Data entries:
=====

(** * nifcloud_nas_exporter: the NAS collector

    A shallow embedding of [collector/nas.go] and of the parts of the Go
    standard library and of the Prometheus client it calls, followed by the
    properties of the collector.

    - [time], [strconv], [url], [prometheus]: the library functions the
      collector calls, modelled on the library sources the repository builds
      against (Go 1.13, client_golang).
    - the collector itself: [metrics], [NASCollector], [Describe], [scrape],
      [collect], [Collect].
    - goroutines writing to one channel: every goroutine contributes the
      sequence of its sends, and a scheduler interleaves the sequences. *)

From Stdlib Require Import ZArith List String Ascii Bool Lia Permutation.
From Stdlib Require Import PrimFloat Uint63.
Import ListNotations.
Local Open Scope string_scope.
Local Open Scope list_scope.
Local Open Scope Z_scope.

Set Implicit Arguments.

(** ** Results of fallible calls

    A Go function returning [(T, error)] returns [Ok v] or [Err e]. *)

Inductive result (E A : Type) : Type :=
| Ok (a : A)
| Err (e : E).

Arguments Ok {E A} a.
Arguments Err {E A} e.

Definition is_ok {E A} (r : result E A) : bool :=
  match r with Ok _ => true | Err _ => false end.

(** ** Strings as Go sees them: byte sequences with slicing *)

Module gostring.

=====

Could you give the data again, word for word?

(** * nifcloud_nas_exporter: the NAS collector

    A shallow embedding of [collector/nas.go] and of the parts of the Go
    standard library and of the Prometheus client it calls, followed by the
    properties of the collector.

    - [time], [strconv], [url], [prometheus]: the library functions the
      collector calls, modelled on the library sources the repository builds
      against (Go 1.13, client_golang).
    - the collector itself: [metrics], [NASCollector], [Describe], [scrape],
      [collect], [Collect].
    - goroutines writing to one channel: every goroutine contributes the
      sequence of its sends, and a scheduler interleaves the sequences. *)

From Stdlib Require Import ZArith List String Ascii Bool Lia Permutation.
From Stdlib Require Import PrimFloat Uint63.
Import ListNotations.
Local Open Scope string_scope.
Local Open Scope list_scope.
Local Open Scope Z_scope.

Set Implicit Arguments.

(** ** Results of fallible calls

    A Go function returning [(T, error)] returns [Ok v] or [Err e]. *)

Inductive result (E A : Type) : Type :=
| Ok (a : A)
| Err (e : E).

Arguments Ok {E A} a.
Arguments Err {E A} e.

Definition is_ok {E A} (r : result E A) : bool :=
  match r with Ok _ => true | Err _ => false end.

(** ** Strings as Go sees them: byte sequences with slicing *)

Module gostring.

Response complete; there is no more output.